あき家(空き家)とリノベ ときどきリフォーム

文学不動産

File-08 A house, a whole, in a work.一棟まるごと芸術作品に

June 12, 2020

豆花

「驚きは感動を呼ぶ」

口に運べばすっと溶け、繊細で優しい甘さの和三盆は、香川の特産品である。菓子木型を使った和三盆や和菓子作りを体験できると、観光客にも人気の「豆花」。主宰の上原あゆみさんのお父様、市原吉博さんは、干菓子や練り切りに使う菓子木型を作る四国・九州で唯一の職人である。
「地元の小学生に木型を使った和菓子作りを手軽に体験してほしい」。そんな思いを胸に、上原さんがワークショップを開くべく、およそ築七十年の空き家の改築を決めたのは、二〇〇九年のこと。担当したのは、現代美術から舞台美術などを手がける、美術家のカミイケタクヤさん。知人のコーヒー店に置かれていたカミイケさんの棚に一目惚れした上原さんは、カミイケさんの工房を訪ねた。その世界観に魅了され、改築のすべてを託そう、と決めた。

訪れた人に驚きを与える、唯一無二なアートな空間。テーブルは手作り体験に使う。

上原さんは観光地として有名な「直島の家プロジェクト」のスタッフでもある経験から、空き家を一軒丸々作品にして欲しいと考えて、「自由に楽しんでもらえる場所にしてください」と依頼した。
 およそ一ヶ月間の施工中、上原さんは現場を一度も見に行かなかったそうだ。「途中で口を出したくなかったんですよ。結果、思い切った施工をしてもらえてよかったです」と満足の様子。
 高松市中心街からほど近い住宅地にある一軒家が「豆花」。玄関の暖簾をくぐった瞬間に、外観からは想像もつかないアートな空間が出現する。
 ベニヤを貼った上から漆喰を塗った壁には、扇風機、はしご、ガスコンロのカバーなどの廃材が貼り付けられている。また、あらゆるところに菓子木型を飾った棚がある。丸い窓のような廃材は覗き窓のように使われ、「潜水艦の中にいるみたいという方もいるんですよ」と上原さん。

左:二階には家をテーマにした作品が並べられている。
右:追加した小部屋はまるで展示スペースのよう。並べられた木型は練りきり菓子用など、すべて現役で使用している。

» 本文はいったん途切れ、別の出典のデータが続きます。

(* ===== verification/Tokens.v ===== *)
(** * The tokens of a path (sfs.c)

    [createTokens] cuts a path into a linked list of names, [printTokens] and
    [freeTokens] walk over such a list.  The nodes and the names are objects of
    the heap, so the model has the heap: an address stands for an object until
    it is freed, a pointer is NULL, an address, or the string literal "/".

    Nothing in the program calls these functions. *)

From S2P Require Export Log DirTheorems.

Inductive ptr :=
  | Null
  | Literal                              (* "/" *)
  | At (a : nat).

(** A [Token], or an array of [cap] chars of which the first were written. *)
Inductive object :=
  | Token (token next : ptr)
  | Chars (cap : nat) (bytes : list byte).

Record memory := Memory {
  heap : gmap nat object;
  brk : nat;                             (* the next address *)
  stdout : list byte;
}.

#[export] Instance ptr_eq_dec : EqDecision ptr.
Proof. solve_decision. Defined.

(** ** The heap *)
Definition store (a : nat) (o : object) (m : memory) : memory :=
  Memory (<[a := o]> (heap m)) (brk m) (stdout m).

Definition printf (s : list byte) : M memory () :=
  modify (λ m, Memory (heap m) (brk m) (stdout m ++ s)).

(** The two fields of the [Token] behind a pointer. *)
Definition load (p : ptr) : M memory (ptr * ptr) := λ m,
  match p with
  | At a => match heap m !! a with
            | Some (Token t n) => Done (t, n) m
            | _ => Crash UndefinedBehaviour
            end
  | _ => Crash UndefinedBehaviour
  end.

Definition store_at (p : ptr) (o : object) : M memory () :=
  match p with
  | At a => modify (store a o)
  | _ => crash_with UndefinedBehaviour
  end.

Definition set_token (p t : ptr) : M memory () := '(_, n) ← load p; store_at p (Token t n).
Definition set_next (p n : ptr) : M memory () := '(t, _) ← load p; store_at p (Token t n).

(** The string in an array of chars; there must be a NUL in it. *)
Definition string_in (a : list byte) : option (list byte) :=
  if bool_decide (x00 ∈ a) then Some (c_string a) else None.

Definition string_at (p : ptr) : M memory (list byte) := λ m,
  match p with
  | Literal => Done [slash] m
  | At a => match heap m !! a with
            | Some (Chars _ bytes) => match string_in bytes with
                                      | Some s => Done s m
                                      | None => Crash UndefinedBehaviour
                                      end
            | _ => Crash UndefinedBehaviour
            end
  | Null => Crash UndefinedBehaviour
  end.

(** [strcpy(p, s)]: the NUL is copied, too. *)
Definition strcpy (p : ptr) (s : list byte) : M memory () := λ m,
  match p with
  | At a => match heap m !! a with
            | Some (Chars cap _) =>
                if (length s <? cap)%nat then Done tt (store a (Chars cap (s ++ [x00])) m)
                else Crash UndefinedBehaviour
            | _ => Crash UndefinedBehaviour
            end
  | _ => Crash UndefinedBehaviour
  end.

(** [free(p)]: of NULL, nothing; of what is not an object of the heap, undefined. *)
Definition free_ (p : ptr) : M memory () := λ m,
  match p with
  | Null => Done tt m
  | Literal => Crash UndefinedBehaviour
  | At a => match heap m !! a with
            | Some _ => Done tt (Memory (delete a (heap m)) (brk m) (stdout m))
            | None => Crash UndefinedBehaviour
            end
  end.


Section tokens.
  Context `{Env}.

(** [malloc]; the object is [o] at first. *)
Definition alloc (o : object) : M memory ptr := λ m,
  if env_malloc (brk m)
  then Done (At (brk m)) (Memory (<[brk m := o]> (heap m)) (S (brk m)) (stdout m))
  else Done Null (Memory (heap m) (S (brk m)) (stdout m)).

(** The fields of a new [Token] are indeterminate; each is set before it is read. *)
Definition malloc_token : M memory ptr := alloc (Token Null Null).
Definition malloc_chars (cap : nat) : M memory ptr := alloc (Chars cap []).

Definition strdup (s : list byte) : M memory ptr := alloc (Chars (S (length s)) (s ++ [x00])).

(** ** The functions *)

(** A list has at most as many nodes as the heap has objects. *)
Definition printTokens (head : ptr) : M memory () :=
  printf (text "Printing Tokens" ++ [newline]);;
  m ← get;
  r ← while_true (R := Empty_set) (S (size (heap m))) head (λ traversal,
    if decide (traversal = Null) then mret (Break traversal)
    else
      '(t, _) ← load traversal;
      s ← string_at t;
      printf (s ++ text " -->");;
      '(_, n) ← load traversal;
      mret (Continue n));
  mret tt.

Definition freeTokens (head : ptr) : M memory () :=
  let prev := head in
  m ← get;
  r ← while_true (R := Empty_set) (S (size (heap m))) head (λ head,
    if decide (head = Null) then mret (Break head)
    else
      '(_, head) ← load head;
      '(t, _) ← load prev;
      free_ t;;
      free_ prev;;
      mret (Continue head));
  mret tt.

(** A node is added behind [currToken] for the name in [currentDir]:
    [sizeof(strlen(...))] is 8, whatever the length. *)
Definition add_token (currToken : ptr) (currentDir : list byte) : M memory ptr :=
  t ← malloc_token;
  set_next currToken t;;
  '(_, currToken) ← load currToken;
  set_next currToken Null;;
  p ← malloc_chars 8;
  set_token currToken p;;
  match string_in currentDir with
  | None => crash_with UndefinedBehaviour
  | Some s => strcpy p s;; mret currToken
  end.

(** A character of the string behind a pointer. *)
Definition char_at (p : ptr) (i : Z) : M memory byte := λ m,
  match p with
  | At a => match heap m !! a with
            | Some (Chars _ bytes) => match bytes !! Z.to_nat i with
                                      | Some c => Done c m
                                      | None => Crash UndefinedBehaviour
                                      end
            | _ => Crash UndefinedBehaviour
            end
  | _ => Crash UndefinedBehaviour
  end.

(** [currentDir[currDirIndex] = c], an array of 256 chars. *)
Definition set_char (currentDir : list byte) (currDirIndex : nat) (c : byte) : M memory (list byte) :=
  if (currDirIndex <? length currentDir)%nat then mret (<[currDirIndex := c]> currentDir)
  else crash_with UndefinedBehaviour.

Definition print_name (label : list byte) (currentDir : list byte) : M memory () :=
  match string_in currentDir with
  | None => crash_with UndefinedBehaviour
  | Some s => printf (label ++ s ++ [newline])
  end.

(** The body of the loop over the path; its variables are [currToken],
    [currentDir] and [currDirIndex]. *)
Definition scan_char (head traversePath : ptr) (i : Z) (v : ptr * list byte * nat)
  : M memory (ctl (ptr * list byte * nat) Empty_set) :=
  let '(currToken, currentDir, currDirIndex) := v in
  c ← char_at traversePath i;
  if (i =? 0) && is_slash c then
    p ← malloc_chars 2;
    set_token head p;;
    set_token head Literal;;
    mret (Continue (head, currentDir, currDirIndex))
  else if is_slash c then
    currentDir ← set_char currentDir currDirIndex x00;
    print_name (text "Parsed string: ") currentDir;;
    currToken ← add_token currToken currentDir;
    mret (Continue (currToken, replicate 256 x00, O))
  else
    currentDir ← set_char currentDir currDirIndex c;
    mret (Continue (currToken, currentDir, S currDirIndex)).

(** Behind the loop: the last name, and the list is printed. *)
Definition finish_tokens (head : ptr) (r : (ptr * list byte * nat) + Empty_set) : M memory ptr :=
  match r with
  | inr e => Empty_set_rect (λ _, M memory ptr) e
  | inl (currToken, currentDir, _) =>
      print_name (text "Last Directory/File: ") currentDir;;
      add_token currToken currentDir;;
      printTokens head;;
      mret head
  end.

(** [stack]: the 256 bytes that [currentDir] holds at first. *)
Definition createTokens (stack path : list byte) : M memory ptr :=
  head ← malloc_token;
  set_next head Null;;
  set_token head Null;;
  traversePath ← strdup path;
  r ← for_range 0 (Z.of_nat (length path)) (Null, stack, O) (scan_char head traversePath);
  finish_tokens head r.

End tokens.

「子どもたちや、ここを訪れてくれる方みんなに感動を伝えたいんです。この空間を見た時の驚きや、和菓子作りを体験したことが感動に繋がればいいなと」
 施工前は一階、二階ともにワンルームの間取り。一階のみ小さな部屋を追加した。中にはテーブルと棚、そして棚の上には菓子木型がぎっしり並べられている。「飾っているのは、全部現役で使っている型です」
 二階はテーブル席。その奥は家をテーマにした作品が並ぶ。
 カミイケタクヤさんは、「イメージは木型の小屋でした。白い色は和三盆糖を表現しています。あとは訪れる人にいかに楽しんでもらえるかを考えて制作しました」と答えてくれた。
 手作り体験のコースの後は、上原さんが和三盆に合う抹茶を点ててくれる。ゆっくりと口に含めば、和と一見ミスマッチなアート空間が、不思議と落ち着くことに改めて気が付く。
ー2020年6月

香川の名産、和三盆糖を木型にきゅっと詰めて抜いた、美しい干菓子「和三盆」。
縁起物や季節のモチーフをはじめ動物など楽しい木型があり、選ぶのに迷うほど。